Developing A Data Warehouse
A Data Warehouse is designed to help organizations analyze data,
for instance, to learn more about sales or how profitable different
customer groups are. It is distinct from transactional technology
used in order and sales processing.
A data warehouse defined by subject matter, such as sales, makes
the data warehouse subject oriented.
A data warehouse consists of a lot of pieces of technology; not
one single technology. It is not possible to buy a data warehouse
out of the box, even with SAP, it needs customization.
Data warehouses also need to evolve over time, so they are incrementally
built.
Data Warehouse Architecture
A data warehouse architecture is a description of the elements
and services of the warehouse. It includes details of the elements
and services of the warehouse, how components fit together and how
the system will grow over time.
The most successful data warehouses are developed using an explicit
architectural plan, to ensure flexibility, ease of management, growth
and change. A data warehouse is the framework for product selection.
Explicity design documents include: plans, models, drawings, and
specifications, with separate sections for each key component area
and enough detail to allow their implementation by skilled professionals.
This is not a requirements document. The requirements document says
what the architecture needs to do. It also isn't a project plan.
Currently there is little documentation of what systems are available
and data warehouse terminology is extremely loose.

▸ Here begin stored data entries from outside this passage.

(* ===== verification/SinkProps.v ===== *)
(** * The renderer and its sink

    [Writer] only writes to its sink: it never reads it.  So what it does
    on one sink determines what it does on any other that a map commuting
    with [Write] relates to it, and the bytes [Bytes] returns are the
    chunks handed to any writer, one after the other. *)

From S2P Require Import Prelude GoStrings Payload Sink Heap Node Invariant Render.

Section hom.
Context `{Payload any} `{Sink W1, Sink W2}.
Variable φ : W1 → W2.
Context `{!SinkHom φ}.
Variable cfg : Config.
Variable h : heap any.

(** ** Definitions *)

(** Two computations that do the same, one on each sink. *)
Definition hom {A} (m1 : M W1 A) (m2 : M W2 A) : Prop :=
  ∀ w, m2 (φ w) = prod_map id φ (m1 w).

(** ** The monad *)

Lemma hom_ret {A} (a : A) : hom (mret a) (mret a).
Proof. by intros w. Qed.

Lemma hom_lift {A} (r : res A) : hom (lift r) (lift r).
Proof. by intros w. Qed.

Lemma hom_bind {A B} (m1 : M W1 A) (m2 : M W2 A) (f1 : A → M W1 B) (f2 : A → M W2 B) :
  hom m1 m2 → (∀ a, hom (f1 a) (f2 a)) → hom (m1 ≫= f1) (m2 ≫= f2).
Proof.
  intros Hm Hf w. unfold mbind, M_bind. rewrite Hm.
  destruct (m1 w) as [[a|p|] w']; simpl; [apply Hf|done..].
Qed.

Lemma hom_Fprint (s : string) : hom (Fprint s) (Fprint s).
Proof. intros w. unfold Fprint. simpl. f_equal. symmetry. apply sink_hom. Qed.

Lemma hom_forM_ {A} (l : list A) (f1 : A → M W1 ()) (f2 : A → M W2 ()) :
  (∀ a, hom (f1 a) (f2 a)) → hom (forM_ l f1) (forM_ l f2).
Proof.
  intros Hf. induction l as [|a l IH]; [apply hom_ret|].
  simpl. apply hom_bind; [apply Hf|by intros _].
Qed.

Lemma hom_if {A} (b : bool) (m1 m1' : M W1 A) (m2 m2' : M W2 A) :
  hom m1 m2 → hom m1' m2' → hom (if b then m1 else m1') (if b then m2 else m2').
Proof. by destruct b. Qed.

Lemma hom_decide {A} (P : Prop) `{Decision P} (m1 m1' : M W1 A) (m2 m2' : M W2 A) :
  hom m1 m2 → hom m1' m2' →
  hom (if decide P then m1 else m1') (if decide P then m2 else m2').
Proof. by destruct (decide P). Qed.

(** ** The renderer *)

Lemma hom_printValues level levelsEnded edge node :
  hom (printValues cfg h level levelsEnded edge node)
      (printValues cfg h level levelsEnded edge node).
Proof.
  unfold printValues.
  repeat first
    [ apply hom_bind | apply hom_forM_ | apply hom_if | apply hom_decide
    | apply hom_lift | apply hom_Fprint | intros ? ].
Qed.

Lemma hom_range_nodes (rec1 : nat → list nat → list ptr → M W1 ())
    (rec2 : nat → list nat → list ptr → M W2 ()) :
  (∀ level levelsEnded nodes, hom (rec1 level levelsEnded nodes)
                                  (rec2 level levelsEnded nodes)) →
  ∀ nodes level total i levelsEnded,
    hom (range_nodes cfg h rec1 level total i levelsEnded nodes)
        (range_nodes cfg h rec2 level total i levelsEnded nodes).
Proof.
  intros Hrec. induction nodes as [|node rest IH];
    intros level total i levelsEnded; [apply hom_ret|].
  cbn [range_nodes].
  repeat first
    [ apply IH | apply Hrec | apply hom_printValues | apply hom_bind
    | apply hom_decide | apply hom_ret | apply hom_lift | intros ? ].
Qed.

Lemma hom_printNodes fuel : ∀ level levelsEnded nodes,
  hom (printNodes cfg h fuel level levelsEnded nodes)
      (printNodes cfg h fuel level levelsEnded nodes).
Proof.
  induction fuel as [|fuel IH]; intros level levelsEnded nodes;
    [apply hom_lift|].
  cbn [printNodes]. by apply hom_range_nodes.
Qed.

Lemma hom_Writer fuel n : hom (Writer cfg h fuel n) (Writer cfg h fuel n).
Proof.
  unfold Writer. apply hom_bind; [apply hom_lift|]. intros nd.
  apply hom_bind; [|intros le; apply hom_decide; [apply hom_printNodes|apply hom_ret]].
  destruct (Root nd); [destruct (decide _)|];
    repeat first
      [ apply hom_printValues | apply hom_bind | apply hom_decide
      | apply hom_ret | apply hom_Fprint | intros ? ].
Qed.


End hom.

(** The bytes [Bytes] returns are the chunks [Writer] hands to a
    sink, one after the other. *)
Theorem Bytes_flatten `{Payload any} cfg (h : heap any) fuel n :
  Bytes cfg h fuel n =
    match Writer cfg h fuel n [] with
    | (Ok _, t) => Ok (flatten t)
    | (Panic p, _) => Panic p
    | (OutOfFuel, _) => OutOfFuel
    end.
Proof.
  unfold Bytes. change "" with (flatten []).
  rewrite (hom_Writer flatten cfg h fuel n []).
  by destruct (Writer cfg h fuel n []) as [[[]|p|] t].
Qed.

(** Writing after [buf] commutes with writing. *)
#[export] Instance app_hom (buf : string) : SinkHom (String.app buf).
Proof. intros s w. unfold Write, Buffer_sink. by rewrite string_app_assoc. Qed.

(** What [Writer] appends to a buffer does not depend on what the buffer
    holds. *)
Lemma Writer_append `{Payload any} cfg (h : heap any) fuel n (buf : string) :
  Writer cfg h fuel n buf =
    prod_map id (String.app buf) (Writer cfg h fuel n "").
Proof. by rewrite <- (hom_Writer (String.app buf)), string_app_nil_r. Qed.

(** Rendering is repeatable: two calls of [Writer] on the same
    buffer append the same bytes twice. *)
Theorem Writer_twice `{Payload any} cfg (h : heap any) fuel n (out buf : string) :
  Writer cfg h fuel n "" = (Ok (), out) →
  (Writer cfg h fuel n;; Writer cfg h fuel n) buf = (Ok (), (buf +:+ out) +:+ out).
Proof.
  intros Hout. erewrite M_bind_Ok by (by rewrite Writer_append, Hout).
  by rewrite Writer_append, Hout.
Qed.

(** ** Witnesses *)

Lemma Writer_twice_witness :
  (Writer default_config heap1 2 0;; Writer default_config heap1 2 0) "" =
    (Ok (), ("" +:+ ("." +:+ nl +:+ "└─ A" +:+ nl)) +:+ ("." +:+ nl +:+ "└─ A" +:+ nl)).
Proof. exact (Writer_twice default_config heap1 2 0 _ "" eq_refl). Defined.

The architecture has to be driven by the business. For instance,
if your requirement is to have nightly updates, this has implications
for the architecture, and you must understand the technical requirements
to achieve what you want to have. Once you understand the business
requirements, you can detail the general technical considerations
for each:
- Nightly updates - adequate staging horsepower.
- Worldwide availability - parallel or distributed servers.

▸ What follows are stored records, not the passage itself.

(* ===== verification/Examples.v ===== *)
(** * The package at work

    Programs of calls to the public operations, run from the empty heap,
    and what the renderer, the searches and the visit return on the heap
    they build: the scenarios of the package's documentation, with values
    of the payload [GoValue] and the initial package variables. *)

From S2P Require Import Prelude GoStrings Payload Sink Heap Node Invariant.
From S2P Require Import Render Tree RenderSpec Search Visit.

(** ** Definitions *)

(** [String] of the node [n] after the calls [cls]. *)
Definition render_calls (cls : list (call (any:=GoValue))) (n : ptr) : res string :=
  match build cls [] with
  | Some h => String_ default_config h (length h) n
  | None => Panic NilDereference
  end.

(** The chunks [Writer] hands to the sink. *)
Definition trace_calls (cls : list (call (any:=GoValue))) (n : ptr)
    : res () * list string :=
  match build cls [] with
  | Some h => Writer default_config h (length h) n []
  | None => (Panic NilDereference, [])
  end.

(** A text, line by line. *)
Definition text_of (ls : list string) : string :=
  foldr (λ l acc, l +:+ nl +:+ acc) "" ls.

(** A root, the branch A with the leaf B, and the leaf C. *)
Definition branch_calls : list (call (any:=GoValue)) :=
  [CNew; CAddBranch 0 (VString "A"); CAddNode 1 (VString "B");
   CAddNode 0 (VString "C")].

(** ** Rendering *)

(** A new tree renders as a dot and a line break. *)
Example New_renders : render_calls [CNew] 0 = Ok (text_of ["."]).
Proof. reflexivity. Qed.

(** A root with one leaf: the connector of the last sibling, two
    characters wide, one space and the value. *)
Example one_leaf_renders :
  render_calls [CNew; CAddNode 0 (VString "A")] 0 = Ok (text_of ["."; "└─ A"]).
Proof. reflexivity. Qed.

Example two_leaves_render :
  render_calls [CNew; CAddNode 0 (VString "A"); CAddNode 0 (VString "B")] 0 =
    Ok (text_of ["."; "├─ A"; "└─ B"]).
Proof. reflexivity. Qed.

(** The link of a level that goes on is drawn under the branch. *)
Example branch_renders :
  render_calls branch_calls 0 = Ok (text_of ["."; "├─ A"; "│   └─ B"; "└─ C"]).
Proof. reflexivity. Qed.

Example meta_renders :
  render_calls [CNew; CAddMetaNode 0 (VInt 1) (VString "x")] 0 =
    Ok (text_of ["."; "└─ [1]  x"]).
Proof. reflexivity. Qed.

(** A meta value that is zero is a meta value. *)
Example zero_meta_renders :
  render_calls [CNew; CAddMetaNode 0 (VInt 0) (VString "x")] 0 =
    Ok (text_of ["."; "└─ [0]  x"]).
Proof. reflexivity. Qed.

Example root_meta_renders :
  render_calls [CNewWithRoot (VInt 42); CSetMetaValue 0 (VBool true)] 0 =
    Ok (text_of ["[true]  42"]).
Proof. reflexivity. Qed.

(** The second line of a value starts under the fourth column of
    its level, one column to the right of the first line's text. *)
Example two_lines_render :
  render_calls [CNew; CAddNode 0 (VString ("A" +:+ nl +:+ "B"))] 0 =
    Ok (text_of ["."; "└─ A"; "    B"]).
Proof. reflexivity. Qed.

(** A value of two lines three levels down: the links of the levels above
    are repeated on the second line. *)
Example sample_renders :
  render_calls sample_calls 0 =
    Ok (text_of ["."; "├─ A"; "├─ B"; "│   ├─ C"; "│   │   D";
                 "│   └─ [1]  x"; "└─ E"]).
Proof. reflexivity. Qed.

(** After [Branch] a node renders as a root. *)
Example detached_renders :
  render_calls (branch_calls ++ [CBranch 1]) 1 = Ok (text_of ["A"; "└─ B"]).
Proof. reflexivity. Qed.

(** A node that has a parent renders with a connector, and its
    children at the level of the node itself. *)
Example attached_renders :
  render_calls branch_calls 1 = Ok (text_of ["├─ A"; "└─ B"]).
Proof. reflexivity. Qed.

(** A value of two lines under a node that has a parent cannot be
    rendered from that node. *)
Example attached_two_lines_panics :
  render_calls [CNew; CAddBranch 0 (VString "A");
                CAddNode 1 (VString ("B" +:+ nl +:+ "C"))] 1 =
    Panic IndexOutOfRange.
Proof. reflexivity. Qed.

(** The [...f] variants hold the text [fmt.Sprintf] makes of the format
    and the operands, a verb that does not fit its operand included. *)
Example formatted_renders :
  render_calls [CNewWithRootf "%s v%d" [VString "tree"; VInt 2];
                CAddNodef 0 "%d%%" [VInt 50];
                CAddMetaNodef 0 (VInt 1) "%s" [VInt 3]] 0 =
    Ok (text_of ["tree v2"; "├─ 50%"; "└─ [1]  %!s(int=3)"]).
Proof. reflexivity. Qed.

(** The line of the root reaches the sink in two chunks, the line of a
    child in one. *)
Example one_leaf_trace :
  trace_calls [CNew; CAddNode 0 (VString "A")] 0 =
    (Ok (), ["."; nl; "└─ A" +:+ nl]).
Proof. reflexivity. Qed.

(** ** Searching *)

Example FindByMeta_sample :
  FindByMeta 6 sample_heap 0 (VInt 1) = Ok (Some 4) ∧
  FindByMeta 6 sample_heap 0 (VInt 2) = Ok None.
Proof. split; reflexivity. Qed.

(** The value x is held by a node under B; [FindByValue] misses it, and
    finds that node when asked for its meta. *)
Example FindByValue_sample :
  FindByValue 6 sample_heap 0 (VString "B") = Ok (Some 2) ∧
  FindByValue 6 sample_heap 0 (VString "x") = Ok None ∧
  FindByValue 6 sample_heap 0 (VInt 1) = Ok (Some 4).
Proof. split_and!; reflexivity. Qed.

(** ** Visiting *)

(** The sample program, then a visit that puts the value x in capitals:
    the text has the same lines, and the capital. *)
Example visit_renders :
  match VisitAll 6 (set_values upper) 0 (sample_heap, ()) with
  | (Ok _, (h, _)) => String_ default_config h (length h) 0
  | (Panic p, _) => Panic p
  | (OutOfFuel, _) => OutOfFuel
  end =
    Ok (text_of ["."; "├─ A"; "├─ B"; "│   ├─ C"; "│   │   D";
                 "│   └─ [1]  X"; "└─ E"]).
Proof. reflexivity. Qed.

- Customer-level analysis - [large] server size.
- New data sources - flexible tools with support for meta data.
- Reliability - job control features.
Key Component Areas
A complete data warehouse architecture includes data and technical
elements. This can be broken into three broad areas.

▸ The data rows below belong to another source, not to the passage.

(** * Weather/time MCP server: normalisation, time buckets and lookups

    A shallow embedding of [src/mcp-server/04-weather-server/server-mcp-sse-weather.py]:
    the location table, [_normalize_location], [_get_time_bucket],
    [list_supported_locations], [get_weather_at_location] and
    [get_weather_for_multiple_locations], together with the behaviour of the
    Python [str] methods ([strip], [lower], [title], [upper]) the code relies on;
    and of [get_current_time_local], the local tool of
    [src/scenarios/01-hello-world-agent/time-weather-agent.py].

    Python strings are sequences of Unicode code points, so [str] is a list of
    code points and the case tables are those of the Unicode Character Database
    14.0 that CPython 3.11 ships. Clock reads and raised exceptions are explicit:
    a program is a function from the number of clock reads made so far to an
    outcome (a value or a raised exception) and the new number of reads. *)

From Stdlib Require Import NArith Bool String Ascii List Lia.
Import ListNotations.
Local Open Scope N_scope.

(** ** Python strings *)

Definition codepoint := N.
Definition str := list codepoint.

(** An ASCII literal as a Python string. *)
Definition py (s : string) : str := map N_of_ascii (list_ascii_of_string s).

Fixpoint str_eqb (a b : str) : bool :=
  match a, b with
  | [], [] => true
  | x :: a', y :: b' => (x =? y) && str_eqb a' b'
  | _, _ => false
  end.

(** ** Unicode character database (UCD 14.0, as in CPython 3.11) *)

Module Unicode.

(** A run of simple case mappings [(lo, hi, step, img)]: every code point
    [lo + k * step <= hi] maps to [img + k * step]. *)
Definition shift := (N * N * N * N)%type.

(** Code points for which [Py_UNICODE_ISSPACE] holds; [str.strip()] removes exactly these. *)
Definition whitespace_ranges : list (N * N) :=
  [ (0x9, 0xD); (0x1C, 0x20); (0x85, 0x85); (0xA0, 0xA0); (0x1680, 0x1680);
    (0x2000, 0x200A); (0x2028, 0x2029); (0x202F, 0x202F); (0x205F, 0x205F); (0x3000, 0x3000) ]%N.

- Data architecture - centered on business processes.
- Infrastructure - includes hardware, networking,
operating systems, and desktop machines.
- Technical area - the decision-making technologies
needed by the users, as well as their supporting structures.
Data Architecture
The data architecture part of the overall data warehouse architecture
is driven by business processes. In a manufacturing environment
the data model might include orders, shipping, and billing. Each
functional area draws on a different set of dimensions. But where
dimensions intersect in the data model the definitions have to be
the same— to give a single total view of the customer. data
items should have a common structure and content, and involve a
single process to create and maintain.
Data Representation
How data is represented in the warehouse—entity/relationship
or dimensional?
If you have a star schema then use dimensional.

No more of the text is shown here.